Последний мой вопрос заставил парня покраснеть, и он не сразу ответил.
– Не знаю. Это надо пробовать.
Гитарное соло вырвало меня из этого видения и перенесло на берег горного ручья. Он так стремительно несся, бился о камни, что за его шумом я не услышала шаги за спиной.
Обернулась:
– Великие Музы, что с тобой приключилось, Винни?
Мой друг стоял с опухшей губой и то и дело морщился от боли. За неестественной краснотой я разглядела блеск серьги.
– Твой отец убьёт тебя. Зачем ты это сделал?
Он молчал. Смотрел на меня так по-взрослому, так серьёзно. Что я вдруг оробела.
– Нана, ты же хотела узнать…
Сглотнула. В груди началось настоящее стаккато. Я не глупая и намеки понимаю. А это сейчас самое настоящее признание в любви. Он ради меня пострадал, навлек гнев отца, проколол губу, чтобы я узнала, какой он на вкус этот странный поцелуй.
– Хотела…
– Вот же я, Нана. Узнай меня, пожалуйста. УЗНАЙ МЕНЯ!
– Соль и металл!
Песня закончилась, и я снова оказалась на сцене. Тонула в криках и аплодисментах. В этот раз нами были довольно, и никто не бросался бутылками.
Я пыталась отдышаться и не смотреть на Винсента. Что это сейчас было? Мастерская иллюзия, вызванная музыкой, или нечто другое, выдернутое из глубин подсознания?
Я чувствовала на губах тот трепетный и болезненный поцелуй. Он действительно был с привкусом соли и металла. Мне было не с чем сравнить его, ведь я до этого и не целовалась ни разу. Вот же глупая. Интересовалась, как с пирсингом целоваться, не зная как вообще целоваться.
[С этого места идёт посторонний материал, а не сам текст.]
(** The explanation names every rule with its verdict whatever is cut; its entries
    are the first [MAX_TRACE_NODES] of the full traversal, and it says whether
    anything was cut. *)
Theorem explanation_is_bounded_trace {IpNet} (hex : string -> string) (text : value -> string)
    (mode_json : EnforcementMode -> value) (fact_json : FactName -> value)
    (net_json : IpNet -> value) (p : StoredPolicy (IpNet := IpNet)) (req : EvaluationRequest)
    (point : string) :
  let e := explain hex text mode_json fact_json net_json (Some p) req point in
  let all := all_entries req (rules (sp_rules p)) in
  map verdict (de_rules e) = map (verdict_of req) (rules (sp_rules p)) /\
  concat (map re_conditions (de_rules e)) = take MAX_TRACE_NODES all /\
  (length (concat (map re_conditions (de_rules e))) <= MAX_TRACE_NODES)%nat /\
  (de_truncated e = true <-> (MAX_TRACE_NODES < length all)%nat).
Proof.
  cbv zeta. unfold explain.
  destruct (fold_left _ _ _) as [[out n] t] eqn:E.
  apply explain_rules_spec in E as (Hv & Hc & Ht). cbn [de_rules de_truncated].
  rewrite Hv, Hc, Ht. cbn [map concat app orb]. split_and!; [done|done| |apply Nat.ltb_lt].
  rewrite length_take. lia.
Qed.

(** Where an entry's path may point: positions below [when], nothing else. *)
Definition position_path (root : string) (l : list nat) : string :=
  fold_left (fun p i => p +:+ "." +:+ pretty i) l root.

Definition kinds : list string :=
  ["all"; "any"; "not"; "attribute"; "trusted_fact"; "group"; "role"; "grant"; "acr_at_least"].

Definition discloses_nothing (root : string) (e : ConditionExplanation) : Prop :=
  In (ce_kind e) kinds /\ exists l, ce_path e = position_path root l.

Lemma discloses_child root (i : nat) e :
  discloses_nothing (root +:+ "." +:+ pretty i) e -> discloses_nothing root e.
Proof. intros [Hk [l Hl]]. split; [done|]. by exists (i :: l). Qed.

Lemma flat_mapi_Forall {A B} (f : nat -> A -> list B) (P : B -> Prop) l i :
  Forall (fun x => forall i, Forall P (f i x)) l -> Forall P (flat_mapi f i l).
Proof.
  intros Hl. revert i. induction Hl as [|x l Hx _ IH]; intros i; cbn; [constructor|].
  apply Forall_app. split; [apply Hx|apply IH].
Qed.

Lemma entries_disclose c req root : Forall (discloses_nothing root) (entries c req root).
Proof.
  revert root. induction c as [l IH|l IH|c IH| | | | | |] using Condition_ind'; intros root;
    cbn [entries]; (constructor; [split; [vm_compute; tauto|by exists []]|]); try constructor.
  1-2: apply flat_mapi_Forall; (eapply Forall_impl; [exact IH|]); cbn; intros c Hc i;
    (eapply Forall_impl; [apply Hc|]); intros e; apply discloses_child.
  eapply Forall_impl; [apply IH|]. intros e He. by apply (discloses_child root 0%nat).
Qed.

(** No entry of an explanation carries anything of the request or of the policy
    beyond the kind of a condition and its position. *)
Theorem explanation_discloses_positions_only {IpNet} (hex : string -> string)
    (text : value -> string) (mode_json : EnforcementMode -> value) (fact_json : FactName -> value)
    (net_json : IpNet -> value) (p : option (StoredPolicy (IpNet := IpNet)))
    (req : EvaluationRequest) (point : string) :
  Forall (fun r => Forall (discloses_nothing "when") (re_conditions r))
    (de_rules (explain hex text mode_json fact_json net_json p req point)).
Proof.
  destruct p as [p|]; [|constructor]. unfold explain.
  destruct (fold_left _ _ _) as [[out n] t] eqn:E.
  apply explain_rules_spec in E as (_ & Hc & _). cbn [de_rules map concat app] in *.
  assert (Forall (discloses_nothing "when") (concat (map re_conditions out))) as Hall.
  { rewrite Hc. apply Forall_take. unfold all_entries. clear Hc.
    induction (rules (sp_rules p)) as [|r rs IH]; cbn; [constructor|].
    apply Forall_app. split; [|done]. unfold rule_entries.
    destruct (when_ r), (rule_applicable r req); try constructor. apply entries_disclose. }
  clear Hc. induction out as [|r out IH]; [constructor|]. cbn in Hall.
  apply Forall_app in Hall as [? ?]. constructor; [done|by apply IH].
Qed.

(** The engine's decision is the store's document applied to the request; a
    failing store is an error and an explanation changes nothing but itself. *)
Theorem engine_decides_by_stored_policy {IpNet DomainError} (hex : string -> string)
    (text : value -> string) (mode_json : EnforcementMode -> value) (fact_json : FactName -> value)
    (net_json : IpNet -> value)
    (engine : DeclarativeEngine (IpNet := IpNet) (DomainError := DomainError))
    (tenant : TenantId) (req : EvaluationRequest) :
  match load engine tenant with
  | Err e => engine_evaluate hex text mode_json fact_json net_json engine tenant req = Err e
  | Ok stored => exists d,
      engine_evaluate hex text mode_json fact_json net_json engine tenant req = Ok d /\
      permit d = is_some_and (fun p => permit (evaluate (sp_rules p) req)) stored /\
      decision_context d = decision_context (evaluate_stored stored req) /\
      (explanation d = None <-> explanation_point engine = None)
  end.
Proof.
  unfold engine_evaluate. destruct (load engine tenant) as [stored|e]; [|done]. cbn [rbind].
  eexists. split; [done|].
  assert (forall rs p, explanation (evaluate_rules rs req p) = None) as Hn.
  { induction rs as [|r rs IH]; intros p; cbn; [by destruct p|].
    destruct (negb _); [apply IH|]. destruct (effect r); [apply IH|done]. }
  destruct (explanation_point engine); cbn; destruct stored as [p|]; cbn; try done.
  split_and!; try done. unfold evaluate. by rewrite Hn.
Qed.
Lemma matches_heads r req :
  matches r req = true ->
  head_admits (subject_type r) (Some (sub_kind (subject req))) = true /\
  head_admits (resource_type r) (Some (res_kind (resource req))) = true /\
  (actions r = [] \/ In (act_name (action req)) (actions r)).
Proof.
  unfold matches. intros Hm.
  destruct (subject_type r), (resource_type r); cbn in *;
    repeat match goal with
    | H : context [negb (String.eqb ?a ?b)] |- _ => destruct (String.eqb a b); cbn in *; try done
    end;
    (split_and!; [done|done|]);
    destruct (bset_mem _ (actions r)) eqn:E; try (right; by apply bset_mem_In);
    destruct (actions r); first [by left|done].
Qed.

(** Searching actions proposes at most [MAX_CANDIDATES] names, each written in a
    permit rule; and, when the cap was not reached, every permit rule that matches
    a request leaves its action open or has it among the proposals. *)
Theorem action_search_complete s (req : EvaluationRequest) :
  let found := candidate_actions s (sub_kind (subject req)) (res_kind (resource req)) in
  (length found <= MAX_CANDIDATES)%nat /\
  (forall a, In a found ->
     exists r, In r (rules s) /\ effect r = Permit /\ In a (actions r)) /\
  ((length found < MAX_CANDIDATES)%nat ->
   forall r, In r (rules s) -> effect r = Permit -> matches r req = true ->
     actions r = [] \/ In (act_name (action req)) found).
Proof.
  cbv zeta.
  destruct (candidate_actions_spec s (sub_kind (subject req)) (res_kind (resource req)))
    as ([_ Hlen] & Hsound & Hall).
  split_and!; [done| |].
  - intros a (r & (? & ? & _)%In_applicable & Ha)%Hsound. by exists r.
  - intros Hlt r Hr He Hm. apply matches_heads in Hm as (Hs & Hrt & [Ha|Ha]); [by left|].
    right. apply (Hall Hlt r); [|done]. by apply In_applicable.
Qed.

(** ** Candidate resources *)

(** A capped accumulation that cannot fail: it keeps what it has, adds nothing of
    its own, and adds everything while there is room. *)
Definition gathers (P : string -> Prop) (f : list string -> list string) : Prop :=
  forall c, capped c ->
  capped (f c) /\ (length c <= length (f c))%nat /\
  (forall x, In x (f c) -> In x c \/ P x) /\
  ((length (f c) < MAX_CANDIDATES)%nat -> forall x, In x c \/ P x -> In x (f c)).

Lemma gathers_id : gathers (fun _ => False) (fun c => c).
Proof. intros c Hc. split_and!; (done || naive_solver). Qed.

Lemma bset_insert_grows v (c : list string) : (length c <= length (bset_insert v c))%nat.
Proof. induction c as [|x c IH]; cbn; [lia|]. destruct (String.compare v x); cbn; lia. Qed.

Lemma gathers_add v : gathers (eq v) (add v).
Proof.
  intros c [Hok Hlen]. unfold add. destruct (Nat.ltb_spec (length c) MAX_CANDIDATES).
  - split_and!.
    + split; [by apply bset_insert_ok|]. pose proof (bset_insert_length v c). lia.
    + apply bset_insert_grows.
    + intros x. rewrite In_bset_insert. naive_solver.
    + intros _ x. rewrite In_bset_insert. naive_solver.
  - split_and!; [done|done|by left|lia].
Qed.

Lemma gathers_fold {A} (f : list string -> A -> list string) (P : A -> string -> Prop) l :
  (forall a, gathers (P a) (fun c => f c a)) ->
  gathers (fun x => exists a, In a l /\ P a x) (fun c => fold_left f l c).
Proof.
  intros Hf. induction l as [|a l IH]; intros c Hc; cbn.
  { split_and!; try done; naive_solver. }
  destruct (Hf a c Hc) as (H1 & L1 & S1 & C1). destruct (IH (f c a) H1) as (H2 & L2 & S2 & C2).
  split_and!; [done|lia| |].
  - intros x [Hx|Hx]%S2; [apply S1 in Hx|]; naive_solver.
  - intros Hlt x Hx. apply (C2 Hlt). assert (length (f c a) < MAX_CANDIDATES)%nat as Hm by lia.
    specialize (C1 Hm x). naive_solver.
Qed.

Lemma gathers_seq P Q f g : gathers P f -> gathers Q g ->
  gathers (fun x => P x \/ Q x) (fun c => g (f c)).
Proof.
  intros Hf Hg c Hc. destruct (Hf c Hc) as (H1 & L1 & S1 & C1).
  destruct (Hg (f c) H1) as (H2 & L2 & S2 & C2). split_and!; [done|lia| |].
  - intros x [Hx|Hx]%S2; [apply S1 in Hx|]; tauto.
  - intros Hlt x Hx. apply (C2 Hlt). assert (length (f c) < MAX_CANDIDATES)%nat as Hm by lia.
    specialize (C1 Hm x). tauto.
Qed.

Lemma gathers_iff (P Q : string -> Prop) f :
  (forall x, P x <-> Q x) -> gathers P f -> gathers Q f.
Proof.
  intros HPQ Hf c Hc. destruct (Hf c Hc) as (H1 & L1 & S1 & C1). setoid_rewrite HPQ in S1.
  setoid_rewrite HPQ in C1. done.
Qed.

Lemma gathers_add_all vs : gathers (fun x => In x vs) (add_all vs).
Proof.
  eapply gathers_iff; [|apply (gathers_fold (fun c v => add v c) (fun v x => v = x)); apply gathers_add].
  naive_solver.
Qed.

(** What a resource search may propose. *)
Definition proposable (s : RuleSet) (grants : list ActiveGrant) (rt : string) (x : string) : Prop :=
  (exists r c, In r (applicable s None (Some rt)) /\ when_ r = Some c /\ names_literal c x) \/
  (exists g, In g grants /\
     (In x (ag_resources g) \/ exists d, In d (ag_details g) /\ In x (d_locations d))).

Lemma gathers_candidate_resources s grants rt :
  gathers (proposable s grants rt) (fun start =>
    fold_left (fun candidates grant =>
      fold_left (fun candidates detail => add_all (d_locations detail) candidates)
        (ag_details grant) (add_all (ag_resources grant) candidates)) grants
    (fold_left (fun candidates rule =>
        match when_ rule with
        | Some condition => add_all (literals condition) candidates
        | None => candidates
        end) (applicable s None (Some rt)) start)).
Proof.
  eapply gathers_iff; [|eapply gathers_seq;
    [apply (gathers_fold _ (fun r x => exists c, when_ r = Some c /\ names_literal c x))
    |apply (gathers_fold _ (fun g x => In x (ag_resources g) \/
               exists d, In d (ag_details g) /\ In x (d_locations d)))]].
  - unfold proposable. naive_solver.
  - intros r. destruct (when_ r) as [c|].
    + eapply gathers_iff; [|apply gathers_add_all]. intros x. rewrite literals_spec. naive_solver.
    + eapply gathers_iff; [|apply gathers_id]. naive_solver.
  - intros g. apply (gathers_seq _ _ (add_all (ag_resources g))
      (fun c => fold_left (fun c d => add_all (d_locations d) c) (ag_details g) c)).
    + apply gathers_add_all.
    + apply (gathers_fold (fun c d => add_all (d_locations d) c)). intros d. apply gathers_add_all.
Qed.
Да что со мной такое?! В груди все так же лупит, слово кто-то прямо по моим венами слэпует, и я вся дергаюсь и дрожу, не в силах унять эти сладкие вибрации.
Все Винсент с его иллюзиями виноват. Знает, что этот вопрос засел в моей голове и придумал историю, в которую меня затянуло.
Но так реально, словно это реально было с нами. Клуб, ручей, поцелуй. Бесчисленное количество мелкий деталей. Он не мог такое придумать!
– Я придумал тебя!
Скандировала толпа.
Нет-нет-нет. Только не эта песня. Я просто не выдержу её прямо сейчас.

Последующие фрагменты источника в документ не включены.